Section 7(e) 5 of the Transportation Act of 1958 is referred to as the “grand[16]*16father” provision. Section 7(c) provides that any person in bona fide operation in a territory on May 1, 1958 could apply for an authorization to continue the operation that the applicant had previously performed. However, one critical restriction was imposed — the “grandfather” privilege was limited to those commodities, such as frozen berries, frozen fruits and frozen vegetables, that had been exempt prior to 1958, but had come under regulation with the 1958 legislation. Willis Shaw Frozen Express, Inc. v. United States, 256 F.Supp. 257, 263 (W.D.Ark.1966); Hale Distributing Co. v. United States, 221 F.Supp. 266, 267-68 (S.D.Calif.1963); Milk Transport, Inc. v. Interstate Commerce Commission, 190 F.Supp. 350 (D.Minn.1960), aff’d per curiam, 368 U.S. 5, 82 S.Ct. 15, 7 L.Ed.2d 16 (1961).
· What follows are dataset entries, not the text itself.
(* ===== verification/Config.v ===== *)
(** * The command-line flags of predict.py (lines 13-32)

    [tf.flags] defines seven options with defaults; the script reads them
    through the global [FLAGS].  They are modelled as one immutable record
    passed to every component, with [default_config] holding the defaults.
    [num_threads] and [allow_soft_placement] are carried but do not change
    what the script computes. *)

From S2P Require Import Prelude.
Local Open Scope string_scope.

Record config : Type := {
  data_dir : string;
  checkpoint_dir : string;
  batch_size : Z;
  num_threads : Z;
  image_size : Z;
  net : string;
  allow_soft_placement : bool
}.

Definition default_config : config := {|
  data_dir := "data/Public";
  checkpoint_dir := "models/0_inception_resnet_v2";
  batch_size := 16;
  num_threads := 8;
  image_size := 299;
  net := "inception_resnet_v2";
  allow_soft_placement := true
|}.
The present litigation has a complex history. Hughes initially applied for a common carrier certificate on May 13, 1953. He sought an authorization for the transportation of (a) fresh, coldpacked, and frozen agricultural commodities, fish, seafood, and other foods (1) between points in New Jersey, New York, and Pennsylvania and twenty-three other designated states in the eastern United States, (2) from points in Michigan and designated points in Kentucky, Tennessee, Illinois, Ohio, Missouri and Virginia to points in six states and the District of Columbia, and (b) frozen fruits and prepared fresh fruits from three Kentucky counties to Nashville and Memphis, Tennessee. This initial application was denied by the Commission. W. W. Hughes Extension — Frozen Foods [No. MC-105782 (Sub-No. 3)], 71 M.C.C. 457 (1957).